Table 1: Configuration used for the analysis
Approximating the empty mass for the Boeing 787-10
It is useful to actually look at the effects of stretching the aircraft, instead of guessing the empty weight of the Boeing 787-10.
On the aluminum Boeing 767, a stretch of the airframe meant an addition of 930 kg per meter. For the CFRP fuselage of the Boeing 787, this will be less and is approximated to be somewhere in the region of 750 kg per meter. Taking into account the increase in fuel capacity, another 1,000 kg is added to hold the additional fuel, I approximated an empty weight for the Boeing 787-10 that is around 128 tonnes. Adding margin of 3 tonnes (2.5%) to account for the rough scaling method used gives an empty weight of 131 tonnes.

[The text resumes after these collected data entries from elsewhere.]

(* ===== verification/Tenant.v ===== *)
(** * The multi-user tables of [internal/store]

    The rows of migrations 0002-0004 as SQLite holds them (text, integers,
    NULL as [None]), the database of a daemon as the list of each table's
    rows in rowid order, the constraints an INSERT or UPDATE is checked
    against, and what one user sees of the database.  A JSON column is the
    value whose [json.Marshal] text it holds. *)

From S2P Require Import Prelude GoTime GoFormat Types Status Slots Drop Json Hash Codec Sql.

(** ** Columns *)

(** [t.UnixMilli()], [time.UnixMilli(ms).UTC()], [t.Unix()] and
    [time.Unix(s, 0).UTC()]. *)
Definition unix_milli (t : Time) : Z := t_ns t / millisecond.
Definition of_milli (ms : Z) : Time := mkTime (ms * millisecond) UTC.
Definition of_unix (s : Z) : Time := mkTime (s * second) UTC.
(** A time cut to the precision of its column. *)
Definition to_milli (t : Time) : Time := of_milli (unix_milli t).
Definition to_second (t : Time) : Time := of_unix (t_unix t).
(** An optional text: empty is NULL. *)
Definition nullable (s : string) : option string := if is_empty s then None else Some s.
Definition null_string (o : option string) : string := match o with Some s => s | None => "" end.

Lemma unix_milli_of ms : unix_milli (of_milli ms) = ms.
Proof. apply Z.div_mul. done. Qed.
Lemma t_unix_of s : t_unix (of_unix s) = s.
Proof. apply Z.div_mul. done. Qed.
Lemma null_string_nullable s : null_string (nullable s) = s.
Proof. unfold nullable, is_empty, str_eqb. case_bool_decide; [by subst|done]. Qed.

(** ** Tables *)

(** A column declared INTEGER that also holds text. *)
Inductive Stamp := StampInt (ms : Z) | StampText (s : string).
Record UserRec := mkUserRec {
  us_id : string;
  us_email : string;
  us_hash : string;
  us_role : string;
  us_invited_by : option string;
  us_created_at : Stamp;
  us_disabled_at : option Stamp
}.
Record AccountRec := mkAccountRec {
  ac_id : string;
  ac_user : option string;
  ac_email : string;
  ac_name : string;
  ac_created : Z;
  ac_disabled : option Z
}.
Record TokenRec := mkTokenRec {
  tk_id : string;
  tk_user : string;
  tk_hash : list Z;
  tk_scopes : string;
  tk_label : string;
  tk_created : Z;
  tk_seen : option Z;
  tk_revoked : option Z
}.
Record QuestRec := mkQuestRec {
  qr_id : string;
  qr_user : string;
  qr_account : string;
  qr_goal : goalJSONShape;
  qr_hash : string;
  qr_status : string;
  qr_created : Z;
  qr_updated : Z;
  qr_completed : option Z
}.
Record QuestEventRec := mkQuestEventRec {
  qe_id : Z;
  qe_quest : string;
  qe_user : string;
  qe_type : string;
  qe_at : Z;
  qe_fields : option (list flatAttr)
}.
Record IdemRec := mkIdemRec {
  ik_key : list Z;
  ik_user : string;
  ik_scope : string;
  ik_plain : list Z;
  ik_target : option string;
  ik_code : string;
  ik_err : option string;
  ik_created : string;
  ik_expires : string
}.
Record AuditRec := mkAuditRec {
  au_id : Z;
  au_user : string;
  au_target_user : option string;
  au_action : string;
  au_target : option string;
  au_ok : Z;
  au_code : option string;
  au_ip : option string;
  au_agent : option string;
  au_created : Z;
  au_details : option string
}.

Record TenantDB := mkTenantDB {
  tb_users : list UserRec;
  tb_accounts : list AccountRec;
  tb_tokens : list TokenRec;
  tb_quests : list QuestRec;
  tb_events : list QuestEventRec;
  tb_idem : list IdemRec;
  tb_audit : list AuditRec
}.
Definition empty_tenants : TenantDB := mkTenantDB [] [] [] [] [] [] [].
Definition with_users l d :=
  mkTenantDB l (tb_accounts d) (tb_tokens d) (tb_quests d) (tb_events d) (tb_idem d) (tb_audit d).
Definition with_accounts l d :=
  mkTenantDB (tb_users d) l (tb_tokens d) (tb_quests d) (tb_events d) (tb_idem d) (tb_audit d).
Definition with_tokens l d :=
  mkTenantDB (tb_users d) (tb_accounts d) l (tb_quests d) (tb_events d) (tb_idem d) (tb_audit d).
Definition with_quests l d :=
  mkTenantDB (tb_users d) (tb_accounts d) (tb_tokens d) l (tb_events d) (tb_idem d) (tb_audit d).
Definition with_events l d :=
  mkTenantDB (tb_users d) (tb_accounts d) (tb_tokens d) (tb_quests d) l (tb_idem d) (tb_audit d).
Definition with_idem l d :=
  mkTenantDB (tb_users d) (tb_accounts d) (tb_tokens d) (tb_quests d) (tb_events d) l (tb_audit d).
Definition with_audit l d :=
  mkTenantDB (tb_users d) (tb_accounts d) (tb_tokens d) (tb_quests d) (tb_events d) (tb_idem d) l.

Notation TSQL := (SqlOf TenantDB).

Definition constraint (msg : string) : error := ENew ("constraint failed: " +:+ msg).
Definition has_user (u : string) (d : TenantDB) : bool := existsb (λ r, str_eqb (us_id r) u) (tb_users d).
Definition has_account (a : string) (d : TenantDB) : bool :=
  existsb (λ r, str_eqb (ac_id r) a) (tb_accounts d).
(** [AUTOINCREMENT]: one more than the largest rowid (rows are never
    deleted from these tables). *)
Definition next_id {A} (id : A → Z) (l : list A) : Z := foldr (λ r m, Z.max (id r) m) 0 l + 1.

(** [LIMIT], added to the query when positive. *)
Definition limited {A} (limit : Z) (l : list A) : list A :=
  if 0 <? limit then take (Z.to_nat limit) l else l.

(** ** Rows decoded in order, stopping at the first error *)

Fixpoint each {A B} (f : A → res B) (l : list A) : res (list B) :=
  match l with
  | [] => Ok []
  | x :: l' => y ← f x; ys ← each f l'; Ok (y :: ys)
  end.
Lemma each_Ok {A B} (f : A → res B) l ys : each f l = Ok ys ↔ Forall2 (λ x y, f x = Ok y) l ys.
Proof.
  revert ys. induction l as [|x l IH]; intros ys; cbn.
  - split; [intros [= <-]; constructor|]. by inversion 1.
  - rewrite bind_Ok. split.
    + intros (y & Hy & H). apply bind_Ok in H as (ys' & H & [= <-]). constructor; [done|]. by apply IH.
    + intros H. inversion H as [|? y ? ys' Hy Hys]; subst. exists y. split; [done|].
      apply bind_Ok. exists ys'. split; [by apply IH|done].
Qed.
Lemma each_fmap {A B} (f : A → res B) (g : A → B) l :
  (∀ x, x ∈ l → f x = Ok (g x)) → each f l = Ok (g <$> l).
Proof.
  intros H. apply each_Ok. induction l as [|x l IH]; cbn; constructor; [by apply H; left|].
  apply IH. intros y Hy. apply H. by right.
Qed.

(** ** One user's part of the database *)

Definition own {A} (user : A → string) (u : string) (l : list A) : list A :=
  List.filter (λ r, str_eqb (user r) u) l.
Definition account_user (r : AccountRec) : string := null_string (ac_user r).
(** Two databases look alike to [u]: the same rows of its own in every
    table (audit and event ids aside, which interleave with other users'). *)
Record sees (u : string) (d d' : TenantDB) : Prop := {
  sees_accounts : own account_user u (tb_accounts d) = own account_user u (tb_accounts d');
  sees_tokens : own tk_user u (tb_tokens d) = own tk_user u (tb_tokens d');
  sees_quests : own qr_user u (tb_quests d) = own qr_user u (tb_quests d');
  sees_events : own qe_user u (tb_events d) = own qe_user u (tb_events d');
  sees_idem : own ik_user u (tb_idem d) = own ik_user u (tb_idem d');
  sees_audit : own au_user u (tb_audit d) = own au_user u (tb_audit d')
}.
#[export] Instance sees_equivalence u : Equivalence (sees u).
Proof.
  split.
  - intros d. by split.
  - intros d d' []. by split.
  - intros d d' d'' [] []. split; by etrans.
Qed.

Lemma own_app {A} (user : A → string) u l m : own user u (l ++ m) = own user u l ++ own user u m.
Proof. apply List.filter_app. Qed.
Lemma own_other {A} (user : A → string) u x l : user x ≠ u → own user u (l ++ [x]) = own user u l.
Proof. intros H. rewrite own_app. cbn. rewrite str_eqb_neq by done. by rewrite app_nil_r. Qed.
(** An update that keeps the owner and changes no row of [u]. *)
Lemma own_map {A} (user : A → string) u (f : A → A) l :
  (∀ x, x ∈ l → user (f x) = user x) → (∀ x, x ∈ l → user x = u → f x = x) →
  own user u (map f l) = own user u l.
Proof.
  induction l as [|x l IH]; intros Hu Hid; [done|]. unfold own in *. cbn.
  rewrite Hu by (by left). destruct (str_eqb (user x) u) eqn:E.
  - apply str_eqb_true in E. rewrite (Hid x) by (by left || done). f_equal. apply IH; intros; [apply Hu|apply Hid]; by try right.
  - apply IH; intros; [apply Hu|apply Hid]; by try right.
Qed.
(** A search that only admits rows of [u] sees the same through [own]. *)
Lemma filter_own {A} (user : A → string) u (p : A → bool) l :
  (∀ x, p x = true → user x = u) → List.filter p l = List.filter p (own user u l).
Proof.
  intros H. unfold own. induction l as [|x l IH]; [done|]. cbn.
  destruct (p x) eqn:E.
  - rewrite (H x E), str_eqb_refl. cbn. by rewrite E, IH.
  - destruct (str_eqb (user x) u); cbn; by rewrite ?E.
Qed.
Lemma find_filter {A} (p : A → bool) l : find p l = head (List.filter p l).
Proof. induction l as [|x l IH]; [done|]. cbn. by destruct (p x). Qed.
Lemma find_own {A} (user : A → string) u (p : A → bool) l :
  (∀ x, p x = true → user x = u) → find p l = find p (own user u l).
Proof. intros H. by rewrite !find_filter, (filter_own user u p l H). Qed.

The general characteristics look as shown in Figure 1:
Figure 1: General characteristics Boeing 787-10 versus Airbus A350-900 (Source: Dhierin-Perkash Bechai)
Implementing this into the model gives the following result for a 7,000 nm mission:
Figure 2: Comparison Boeing 787-10 versus Airbus A350-900 (Source: Dhierin-Perkash Bechai)
As can be seen for a 6,000 nm trip, the Boeing 787-10 seems to be performing better. The lower aerodynamic and propulsive efficiency are compensated by the increased capacity and the lower weight of the Boeing 787-10.
The fuel costs per seat-mile are $0.042 for the A350-900 and $0.039 for the Boeing 787-10.
On a wider range, the fuel consumption numbers for both aircraft are as follows:
Figure 3: Comparison Boeing 787-10 versus Airbus A350-900 on a wider range (Source: Dhierin-Perkash Bechai)
Boeing claimed 8% lower seat-mile costs and 4% lower trip fuel compared to the A350-900. Boeing also seemed to be claiming to have 10% lower fuel costs per seat. My analysis shows that the trip fuel is 4.5% lower but the seat-mile costs are only 7% lower.
Udvar-Hazy, CEO of Air Lease Corp. (NYSE:AL), also stated that the Boeing 787-10 is better than the A350-900, but advantages are not as big as portrayed by Boeing.
In the end, it is not all about fuel burn figures and estimates, but also about passenger comfort and that is where Airbus seems to be having a huge advantage with its aircraft.
Airbus seems to be offering a higher level of passenger comfort, especially in economy class. This can make a big difference. The Airbus A350-900 in 9 seat abreast configuration has a seat width of 18 inches versus 17.5 inches for the Boeing 787-10.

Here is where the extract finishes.